Media Space, a gallery set to open at the Science Museum in spring 2013, is expected to showcase a mixture of NMM exhibits – covering photography, film, television and the internet.
However, last week the NMM announced that it was in the throes of a spending review as part of a restructure designed to cut costs after visitors numbers halved over a decade.
The NMM revealed that its running costs are ‘30% more per visitor’ than for other museums in the Science Museum Group.
Asked how the cutbacks will affect the London project, an NMM spokesman told Amateur Photographer (AP): ‘Media Space continues to be at the heart of our strategy to increase access to the museum’s collections.’
Last week, the NMM said it would seek to ensure that the museum appeals more to audiences locally and nationally and increase access to its collections.
Earlier this year, AP revealed that more than half of the £4 million needed to fund Media Space will need to come from private sources, such as corporate sponsorship and donations from individuals.
Responding to a Freedom of Information request in March, the National Museum of Science and Industry (NMSI) – which is overseeing the development – claimed that it had ‘underwritten’ the full £4m project cost.
Media Space attracted an initial budget of nearly £9m, but that was before a £2.8m Heritage Lottery Fund bid was reportedly rejected in 2009.
Charlotte Cotton stepped down from her post as creative director at Media Space in March 2012.
Speaking at the San Francisco Museum of Modern Art, two years earlier, Cotton said that she was ‘sure we won’t raise all the money needed to do this project’.
In May, photographs donated by Michael G Wilson, co-producer of the new James Bond film Skyfall, were sold to help raise hundreds of thousands of pounds for the Media Space gallery.
Wilson, a well-known photographic collector, was among those to have donated photographs for an auction at Christie’s.

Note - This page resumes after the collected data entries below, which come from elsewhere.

(* ===== verification/Steps.v ===== *)
(** * Steps that change objects but no file's data

    Most operations on objects (names, times, directories, headers) leave the trees and the
    data of files alone.  [objects_step] carries the books of the device over such a step;
    [view] is the common case, in which headers stay as well, and [header_step] the one in
    which an object gets a new header. *)
From S2P Require Import Prelude Monad ObjHeader Tags Device Nand Sim BlockInv Blocks Medium Blank Tnode Tree Objects File.

Section steps.
Context {N K : Type} {nd : NandDriver N} `{!Kmalloc K} `{!KmallocLaws K} (cfg : Config).
Context {nf : NandFrame nd cfg} {nm : NandMedium nd cfg} {nb : NandBlank nd cfg}.
Implicit Types (s : FS N K) (o : Object) (f : FileStructure).

(** The object is the same but for its header's place and what is not about its data. *)
Record viewed o o' : Prop := {
  vd_id : objId o' = objId o;
  vd_deleted : deleted o' = deleted o;
  vd_freed : deferedFree o' = deferedFree o;
  vd_type : variantType o' = variantType o;
  vd_lazy : lazyLoaded o' = true -> lazyLoaded o = true;
  vd_file : forall f, variant o' = FileVariant f <-> variant o = FileVariant f;
  vd_short : Z.of_nat (length (shortName o)) <= YAFFS_SHORT_NAME_LENGTH ->
    Z.of_nat (length (shortName o')) <= YAFFS_SHORT_NAME_LENGTH
}.
(* ===== verification/Delete.v ===== *)
(** * Deleting, unlinking and creating objects ([yaffs_guts.c])
    An object is deleted for good by [yaffs_DoGenericObjectDeletion]; a file with data is soft
    deleted, and the garbage collection that discards its last chunk deletes it for good.  An
    object that is unlinked moves to the unlinked directory while the VFS still has its inode,
    and to the deleted directory when it has not.  [collect] is [yaffs_CheckGarbageCollection]
    throughout: writing a header starts with it. *)
From S2P Require Import Prelude Monad ObjHeader Tags Device Nand Sim BlockInv Blocks Medium Blank Tnode Tree Objects File Steps Cache Names.

(** ["deleted"] and ["unlinked"] *)
Definition deleted_name : list Z := [100; 101; 108; 101; 116; 101; 100].
Definition unlinked_name : list Z := [117; 110; 108; 105; 110; 107; 101; 100].

Section delete.
Context {N K : Type} {nd : NandDriver N} `{!Kmalloc K} `{!Clock K} (cfg : Config).
Local Abbreviation St := (FS N K).

Definition yaffs_DoGenericObjectDeletion (collect : M St Z) (in_ : Z) : M St Z :=
  _ ← yaffs_InvalidateWholeChunkCache cfg in_;
  o ← get_obj in_;
  deletedDir ← getO deletedDir;
  _ ← when (isYaffs2 cfg && negb (parent o =? deletedDir)) (
    _ ← yaffs_ChangeObjectName cfg collect in_ deletedDir (Some deleted_name) false 0;
    mret tt);
  _ ← yaffs_RemoveObjectFromDirectory in_;
  o ← get_obj in_;
  _ ← on_dev (yaffs_DeleteChunk cfg (hdrChunk o) true);
  _ ← mod_obj in_ (fun o => o <| hdrChunk := -1 |>);
  _ ← yaffs_FreeObject in_;
  mret YAFFS_OK.

(** [yaffs_FreeTnode(dev, obj->variant.fileVariant.top)] and [top = NULL] *)
Definition free_top (obj : Z) : M St unit :=
  f ← get_file obj;
  _ ← on_tns (yaffs_FreeTnode (top f));
  set_file obj (f <| top := 0 |>).

Definition yaffs_SoftDeleteFile (collect : M St Z) (obj : Z) : M St unit :=
  o ← get_obj obj;
  when (deleted o && (variantType o =? OBJECT_TYPE_FILE) && negb (softDeleted o)) (
    if nDataChunks o <=? 0 then
      _ ← free_top obj;
      _ ← yaffs_DoGenericObjectDeletion collect obj;
      mret tt
    else
      f ← get_file obj;
      _ ← yaffs_SoftDeleteWorker cfg (Z.to_nat (topLevel f)) (top f);
      mod_obj obj (fun o => o <| softDeleted := true |>)).

(** An inode of the VFS keeps the object. *)
Definition yaffs_UnlinkFile (collect : M St Z) (in_ : Z) : M St Z :=
  o ← get_obj in_;
  if myInode o =? 0 then
    deletedDir ← getO deletedDir;
    retVal ← yaffs_ChangeObjectName cfg collect in_ deletedDir (Some deleted_name) false 0;
    _ ← mod_obj in_ (fun o => o <| deleted := true |>);
    _ ← modO (fun t => t <| nDeletedFiles ::= Z.succ |>);
    _ ← yaffs_SoftDeleteFile collect in_;
    mret retVal
  else
    unlinkedDir ← getO unlinkedDir;
    yaffs_ChangeObjectName cfg collect in_ unlinkedDir (Some unlinked_name) false 0.

Definition yaffs_DeleteFile (collect : M St Z) (in_ : Z) : M St Z :=
  o ← get_obj in_;
  if 0 <? nDataChunks o then
    retVal ← (if negb (unlinked o) then yaffs_UnlinkFile collect in_ else mret YAFFS_OK);
    o ← get_obj in_;
    _ ← when ((retVal =? YAFFS_OK) && unlinked o && negb (deleted o)) (
      _ ← mod_obj in_ (fun o => o <| deleted := true |>);
      _ ← modO (fun t => t <| nDeletedFiles ::= Z.succ |>);
      yaffs_SoftDeleteFile collect in_);
    o ← get_obj in_;
    mret (if deleted o then YAFFS_OK else YAFFS_FAIL)
  else
    _ ← free_top in_;
    _ ← yaffs_DoGenericObjectDeletion collect in_;
    mret YAFFS_OK.

Definition yaffs_DeleteDirectory (collect : M St Z) (in_ : Z) : M St Z :=
  children ← get_children in_;
  match children with
  | [] => yaffs_DoGenericObjectDeletion collect in_
  | _ => mret YAFFS_FAIL
  end.

(** The pointer to the alias stays when its memory is given back, and what was there is gone. *)
Definition yaffs_DeleteSymLink (collect : M St Z) (in_ : Z) : M St Z :=
  o ← get_obj in_;
  match variant o with
  | SymLinkVariant alias _ =>
      _ ← when (ztrue alias) (
        _ ← on_tns (YFREE alias);
        mod_obj in_ (fun o => o <| variant := NoVariant |>));
      yaffs_DoGenericObjectDeletion collect in_
  | _ => fail
  end.

(** [list_del(&obj->hardLinks)] of a hard link: out of the list of its object. *)
Definition list_del_hardLink (a : Z) : M St unit :=
  modO (fun t => t <| objects ::= fmap (fun o => o <| hardLinks ::= filter (fun c => c <> a) |>) |>).

Definition yaffs_DeleteHardLink (collect : M St Z) (in_ : Z) : M St Z :=
  _ ← get_obj in_;
  _ ← list_del_hardLink in_;
  yaffs_DoGenericObjectDeletion collect in_.

Definition yaffs_DestroyObject (collect : M St Z) (obj : Z) : M St unit :=
  o ← get_obj obj;
  let t := variantType o in
  _ ← (if t =? OBJECT_TYPE_FILE then yaffs_DeleteFile collect obj
       else if t =? OBJECT_TYPE_DIRECTORY then yaffs_DeleteDirectory collect obj
       else if t =? OBJECT_TYPE_SYMLINK then yaffs_DeleteSymLink collect obj
       else if t =? OBJECT_TYPE_HARDLINK then yaffs_DeleteHardLink collect obj
       else if t =? OBJECT_TYPE_SPECIAL then yaffs_DoGenericObjectDeletion collect obj
       else mret YAFFS_FAIL);
  mret tt.

(** An object with hard links takes the place of the first of them. *)
Definition yaffs_UnlinkWorker (collect : M St Z) (obj : Z) : M St Z :=
  o ← get_obj obj;
  let t := variantType o in
  if t =? OBJECT_TYPE_HARDLINK then yaffs_DeleteHardLink collect obj else
  match hardLinks o with
  | hl :: _ =>
      _ ← list_del_hardLink hl;
      _ ← list_del_sibling hl;
      r ← yaffs_GetObjectName cfg hl (Z.to_nat YAFFS_MAX_NAME_LENGTH + 1);
      name ← of_option (c_str (snd r));
      h ← get_obj hl;
      retVal ← yaffs_ChangeObjectName cfg collect obj (parent h) (Some name) false 0;
      if retVal =? YAFFS_OK then yaffs_DoGenericObjectDeletion collect hl else mret retVal
  | [] =>
      if t =? OBJECT_TYPE_FILE then yaffs_UnlinkFile collect obj
      else if t =? OBJECT_TYPE_DIRECTORY then yaffs_DeleteDirectory collect obj
      else if t =? OBJECT_TYPE_SYMLINK then yaffs_DeleteSymLink collect obj
      else if t =? OBJECT_TYPE_SPECIAL then yaffs_DoGenericObjectDeletion collect obj
      else mret YAFFS_FAIL
  end.

Definition yaffs_UnlinkObject (collect : M St Z) (obj : Z) : M St Z :=
  if ztrue obj then
    o ← get_obj obj;
    if unlinkAllowed o then yaffs_UnlinkWorker collect obj else mret YAFFS_FAIL
  else mret YAFFS_FAIL.

Definition yaffs_Unlink (collect : M St Z) (dir : Z) (name : option (list Z)) : M St Z :=
  obj ← yaffs_FindObjectByName cfg dir name;
  yaffs_UnlinkObject collect obj.

(** ** New objects with names *)

(** What a new object gets by its type. *)
Definition set_new_variant (type in_ : Z) (str : Z * list Z) (equivalentObject : Z) : M St unit :=
  if type =? OBJECT_TYPE_SYMLINK then
    mod_obj in_ (fun o => o <| variant := SymLinkVariant (fst str) (snd str) |>)
  else if type =? OBJECT_TYPE_HARDLINK then
    e ← get_obj equivalentObject;
    _ ← mod_obj in_ (fun o => o <| variant := HardLinkVariant equivalentObject (objId e) |>);
    mod_obj equivalentObject (fun o => o <| hardLinks ::= cons in_ |>)
  else mret tt.

Definition yaffs_MknodObject (collect : M St Z) (type parent_ : Z) (name : option (list Z))
    (mode uid gid equivalentObject : Z) (aliasString : option (list Z)) (rdev : Z) : M St Z :=
  _ ← get_obj parent_;
  existing ← yaffs_FindObjectByName cfg parent_ name;
  if ztrue existing then mret 0 else
  in_ ← yaffs_CreateNewObject cfg (-1) type;
  str ← (if type =? OBJECT_TYPE_SYMLINK then yaffs_CloneString aliasString else mret (0, []));
  if (type =? OBJECT_TYPE_SYMLINK) && negb (ztrue (fst str)) then
    _ ← yaffs_FreeObject in_;
    mret 0
  else if negb (ztrue in_) then mret 0 else
    now ← gets (fun s => current_time (heap (tns s)));
    _ ← mod_obj in_ (fun o => o <| hdrChunk := -1 |> <| valid := true |> <| variantType := type |>
      <| yst_mode := mode |> <| yst_atime := now |> <| yst_mtime := now |> <| yst_ctime := now |>);
    _ ← mod_obj in_ (fun o => o <| yst_rdev := rdev |> <| yst_uid := uid |> <| yst_gid := gid |>
      <| nDataChunks := 0 |>);
    _ ← yaffs_SetObjectName in_ name;
    _ ← mod_obj in_ (fun o => o <| dirty := true |>);
    _ ← yaffs_AddObjectToDirectory parent_ in_;
    _ ← set_new_variant type in_ str equivalentObject;
    r ← yaffs_UpdateObjectHeader cfg collect in_ name false false 0;
    if r <? 0 then
      _ ← yaffs_DestroyObject collect in_;
      mret 0
    else mret in_.

Definition yaffs_MknodFile (collect : M St Z) (parent_ : Z) (name : option (list Z)) (mode uid gid : Z)
    : M St Z :=
  yaffs_MknodObject collect OBJECT_TYPE_FILE parent_ name mode uid gid 0 None 0.
Definition yaffs_MknodDirectory (collect : M St Z) (parent_ : Z) (name : option (list Z)) (mode uid gid : Z)
    : M St Z :=
  yaffs_MknodObject collect OBJECT_TYPE_DIRECTORY parent_ name mode uid gid 0 None 0.
Definition yaffs_MknodSpecial (collect : M St Z) (parent_ : Z) (name : option (list Z))
    (mode uid gid rdev : Z) : M St Z :=
  yaffs_MknodObject collect OBJECT_TYPE_SPECIAL parent_ name mode uid gid 0 None rdev.
Definition yaffs_MknodSymLink (collect : M St Z) (parent_ : Z) (name : option (list Z)) (mode uid gid : Z)
    (alias : option (list Z)) : M St Z :=
  yaffs_MknodObject collect OBJECT_TYPE_SYMLINK parent_ name mode uid gid 0 alias 0.

Definition yaffs_Link (collect : M St Z) (parent_ : Z) (name : option (list Z)) (equivalentObject : Z)
    : M St Z :=
  equivalentObject ← yaffs_GetEquivalentObject cfg equivalentObject;
  r ← yaffs_MknodObject collect OBJECT_TYPE_HARDLINK parent_ name 0 0 0 equivalentObject None 0;
  mret (if ztrue r then equivalentObject else 0).

(** ** Renaming *)

(** The object is used before it is known that it was found. *)
Definition yaffs_RenameObject (collect : M St Z) (oldDir : Z) (oldName : option (list Z)) (newDir : Z)
    (newName : option (list Z)) : M St Z :=
  obj ← yaffs_FindObjectByName cfg oldDir oldName;
  o ← get_obj obj;
  name ← of_option newName;
  let limit := if variantType o =? OBJECT_TYPE_SYMLINK then YAFFS_MAX_ALIAS_LENGTH
               else YAFFS_MAX_NAME_LENGTH in
  if limit <? Z.of_nat (length name) then mret YAFFS_FAIL else
  if renameAllowed o then
    existingTarget ← yaffs_FindObjectByName cfg newDir newName;
    full ← (if ztrue existingTarget then
        t ← get_obj existingTarget;
        if variantType t =? OBJECT_TYPE_DIRECTORY then
          children ← get_children existingTarget;
          mret (negb (bool_decide (children = [])))
        else mret false
      else mret false);
    if (full : bool) then mret YAFFS_FAIL else
    _ ← when (ztrue existingTarget && negb (existingTarget =? obj)) (
      t ← get_obj existingTarget;
      _ ← yaffs_ChangeObjectName cfg collect obj newDir newName false (i32 (objId t));
      _ ← yaffs_UnlinkObject collect existingTarget;
      mret tt);
    yaffs_ChangeObjectName cfg collect obj newDir newName true 0
  else mret YAFFS_FAIL.
End delete.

In the auction catalogue, Wilson – who stepped down as chair of the NMM in February – said that Media Space will feature a gallery, restaurant and a ‘learning complex of approximately 20,000 square feet’.
He added: ‘About half of the space is earmarked for exhibitions from the national photographic collection in Bradford as well as international touring shows, which seldom find appropriate venues in this country.’